The evenings seem to disappear almost instantly.  We’re lingering over the dinner table longer, I’m unaccountably exhausted at 10:30, and it seems we barely have enough time to get through our Reading Hour quota before bedtime.

Some time around Halloween, I developed a magnetic attraction to my kitchen.  I started poring over cookbooks while preparing for my first Thanksgiving, and I wasn’t able to pull myself back out.  My reading dipped by a third in November.  It just seemed that I started losing steam in one area and… well… steaming in another.  I almost feel like I used up my lifetime reading quota.

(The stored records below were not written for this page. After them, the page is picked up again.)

(** X10 at sample inputs: a call by URL with a language, a call by text. *)
Lemma summarize_request_contents_witness :
  Value.get (Summarize.requestBodyOf
               {| Summarize.Params.url := Some "https://example.com/a.pdf";
                  Summarize.Params.text := Some "ignored";
                  Summarize.Params.engine := "cecil";
                  Summarize.Params.summaryType := "summary";
                  Summarize.Params.targetLanguage := Some "JA";
                  Summarize.Params.apiKey := "token"; Summarize.Params.cache := true;
                  Summarize.Params.timeoutSeconds := 60;
                  Summarize.Params.cacheTtlMs := Finite 0 |}) "url" =
    Return (JStr "https://example.com/a.pdf") /\
  Value.get (Summarize.requestBodyOf Inputs.cachedText) "text" = Return (JStr "abc") /\
  Value.get (Summarize.requestBodyOf Inputs.cachedText) "target_language" =
    Return JUndefined.
Proof.
  split; [|split].
  - destruct (summarize_request_contents
                {| Summarize.Params.url := Some "https://example.com/a.pdf";
                   Summarize.Params.text := Some "ignored";
                   Summarize.Params.engine := "cecil";
                   Summarize.Params.summaryType := "summary";
                   Summarize.Params.targetLanguage := Some "JA";
                   Summarize.Params.apiKey := "token"; Summarize.Params.cache := true;
                   Summarize.Params.timeoutSeconds := 60;
                   Summarize.Params.cacheTtlMs := Finite 0 |})
      as (_ & _ & _ & _ & _ & _ & Hurl & _).
    apply Hurl; [reflexivity | discriminate].
  - destruct (summarize_request_contents Inputs.cachedText)
      as (_ & _ & _ & _ & _ & _ & _ & Htext & _).
    apply Htext; [reflexivity | reflexivity | discriminate].
  - destruct (summarize_request_contents Inputs.cachedText)
      as (_ & _ & _ & _ & _ & _ & _ & _ & Hnone & _).
    apply Hnone. reflexivity.
Defined.

(** X11 at a sample input: an answer with two references. *)
Lemma references_are_normalized_witness :
  exists rs,
    FastGPT.referencesOf Inputs.withReferences = Return (JArr rs) /\ length rs = 2%nat.
Proof.
  destruct (references_are_normalized Inputs.withReferences) as (_ & Harray & _).
  destruct (Harray _ eq_refl) as (rs & Hrs & Hlen & _).
  - repeat constructor.
  - exists rs. split; [exact Hrs | exact Hlen].
Defined.

(** X12 at sample inputs: a short text, and one of a thousand and ten
    characters. *)
Lemma excerpt_is_bounded_witness :
  Postmark.excerpt "Hi there" = "Hi there" /\
  String.length (Postmark.excerpt (times 101 "0123456789")) = 1003%nat.
Proof.
  split.
  - destruct (excerpt_is_bounded "Hi there") as (_ & Hshort & _).
    apply Hshort. simpl. lia.
  - destruct (excerpt_is_bounded (times 101 "0123456789")) as (_ & _ & Hlong & _).
    apply Hlong. vm_compute. lia.
Defined.

(** X13 at a sample input: the sample email. *)
Lemma message_of_email_witness :
  Postmark.formatMessage Sample.email =
  Return (Js.join Js.LF ["📧 **New Email**"; ""; "**From:** Ann"; "**Subject:** Hello"; "";
                         Postmark.excerpt "Hi there"]).
Proof.
  apply (message_of_email Sample.email "Hello" "ann@example.com"); reflexivity.
Defined.

(** X16 at a sample input: the fingerprint of a call by text. *)
Lemma text_fingerprint_is_hexadecimal_witness :
  String.length (Summarize.sourceKey Inputs.cachedText) = 16%nat /\
  String.index 0 ":" (Summarize.sourceKey Inputs.cachedText) = None.
Proof.
  destruct (text_fingerprint_is_hexadecimal Inputs.cachedText eq_refl)
    as (Hlen & _ & Hcolon & _).
  split; [exact Hlen | exact Hcolon].
Defined.

(** X17 at sample inputs: two calls that differ in the engine, and two
    FastGPT calls that differ in the cache flag. *)
Lemma key_determines_the_call_witness :
  Summarize.cacheKeyInput
    (@Summarize.paramsOf Sample.webShared Sample.common None "k"
       (JObj [("text", JStr "abc"); ("engine", JStr "agnes")])) <>
  Summarize.cacheKeyInput
    (@Summarize.paramsOf Sample.webShared Sample.common None "k"
       (JObj [("text", JStr "abc"); ("engine", JStr "muriel")])) /\
  FastGPT.cacheKeyInput Inputs.cachedQuery <>
  FastGPT.cacheKeyInput
    {| FastGPT.Params.query := "what is rocq"; FastGPT.Params.apiKey := "token";
       FastGPT.Params.cache := false; FastGPT.Params.timeoutSeconds := 30;
       FastGPT.Params.cacheTtlMs := Finite 900000 |}.
Proof.
  split.
  - intros Heq.
    apply (proj1 (@key_determines_the_call Sample.webShared Sample.common None None "k" "k"
                    (JObj [("text", JStr "abc"); ("engine", JStr "agnes")])
                    (JObj [("text", JStr "abc"); ("engine", JStr "muriel")])
                    Inputs.cachedQuery Inputs.cachedQuery)) in Heq.
    destruct Heq as (_ & Hengine & _). vm_compute in Hengine. discriminate.
  - intros Heq.
    apply (proj2 (@key_determines_the_call Sample.webShared Sample.common None None "k" "k"
                    JNull JNull Inputs.cachedQuery
                    {| FastGPT.Params.query := "what is rocq";
                       FastGPT.Params.apiKey := "token";
                       FastGPT.Params.cache := false;
                       FastGPT.Params.timeoutSeconds := 30;
                       FastGPT.Params.cacheTtlMs := Finite 900000 |})) in Heq.
    destruct Heq as (_ & Hflag). discriminate.
Defined.

(** X18 at a sample input: a tool built with a key in the environment and
    called after the key is gone. *)
Lemma tool_resolves_the_key_at_each_call_witness :
  exists tool,
    @Summarize.createKagiSummarizeTool Sample.webShared Sample.common Inputs.answering
      None = Some tool /\
    execute tool Witness.keyless Witness.byText Sample.world0 =
    (Return Summarize.missingKeyResult, Sample.world0).
Proof.
  eexists. split; [reflexivity|].
  apply (proj1 (@tool_resolves_the_key_at_each_call Sample.webShared Sample.common
                  Inputs.answering Witness.keyless None None Witness.byText Sample.world0)
               _ eq_refl).
  split; reflexivity.
Defined.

Last year had some very high highs.  First off, I got married!  We also went on vacation to Hawaii and honeymooned in British Columbia.  I walked my goal of 1000 miles – by Thanksgiving Day, no less.  It also turns out I didn’t gain weight like I had thought; in fact I’m down nearly 7 pounds from last New Year’s.  I finally made some kind of breakthrough in the kitchen, and my husband told me the other day, “You’re a better cook than me now.”

Other than that, though, I really did nothing but read.  As glad as I am that I made my goal, and as obsessed as I was over whether I could really do it, I can’t help but wonder now what else I could have accomplished in the same period.

Part of the point of reading 500 books in one year came from my realization that I had over 2000 books in my LibraryThing catalogue, but many of them weren’t books I would choose again.  At the same time, there were long lists of famous Great Books with which I had barely a nodding acquaintance.  I thought I could compress all these great books into a few years, with the arbitrary and goofy deadline of 2012.  Just in case the world comes to an end and I miss out on reading what would have been the defining favorite book of my life.

The bummer was, though, that I kept getting distracted by new books, or trying to read through old stuff from my bookcase, or searching out short books to help make up for the 900-page monsters I couldn’t help reading.  As a result, I gave up a year to The Best Books and didn’t get to all the ones I’d promised myself.  The first one that springs to mind is The Master and Margarita, which I keep seeing praised to the skies.  Why did I deny myself?

What it comes down to is building discipline.  In my years of lifestyle experiments, I’ve finally solved some epic problems, like Getting Organized, Keeping My Weight Down, and Paying Off Credit Card Debt.  With practice, you can transfer the skills you learn by doing one thing – say, following a budget – and using them toward doing something else – like tracking your food intake.  I already knew how to go about calculating what I’d need to achieve on a daily and weekly basis to make my goal.  I also knew how to plan around it, focusing less on other things, and advertising it so I’d feel more committed.  In spite of all that, I still could have done much better in helping myself read more specific things.  It looks like maybe half my reading was actually ‘on target.’

The other thing is that I have a strong preference for nonfiction and I find it a lot easier to read.  I used to read about 2/3 nonfiction, and in 2009 it was slightly over 2/3 fiction.  I just started to miss it and I would feel sad when I would see a thick, juicy nonfiction book I knew I would have to wait a year to read.

I read 500 books in one year, and now I don’t really know what to read or what to blog about any more.  It’s a case of being careful what you wish for.  If you knew you would be able to read 500 books this year, what would you pick?  What if you found you read those things and there weren’t any Great Books left?  What if you realized there weren’t enough new books coming out that met your new standards to keep you satisfied?  What if you finished all the books by your favorite author, who was deceased?

The good news is, I’m project-oriented and I’ve already picked my resolutions for this year.  I’m determined to a) submit at least one book proposal, b) get a literary agent, and c) pay off the last $12,600 of my student loan.  I may be somewhat aimless at the moment in terms of literary goals, but knowing me I will be back on some harebrained scheme before tax time.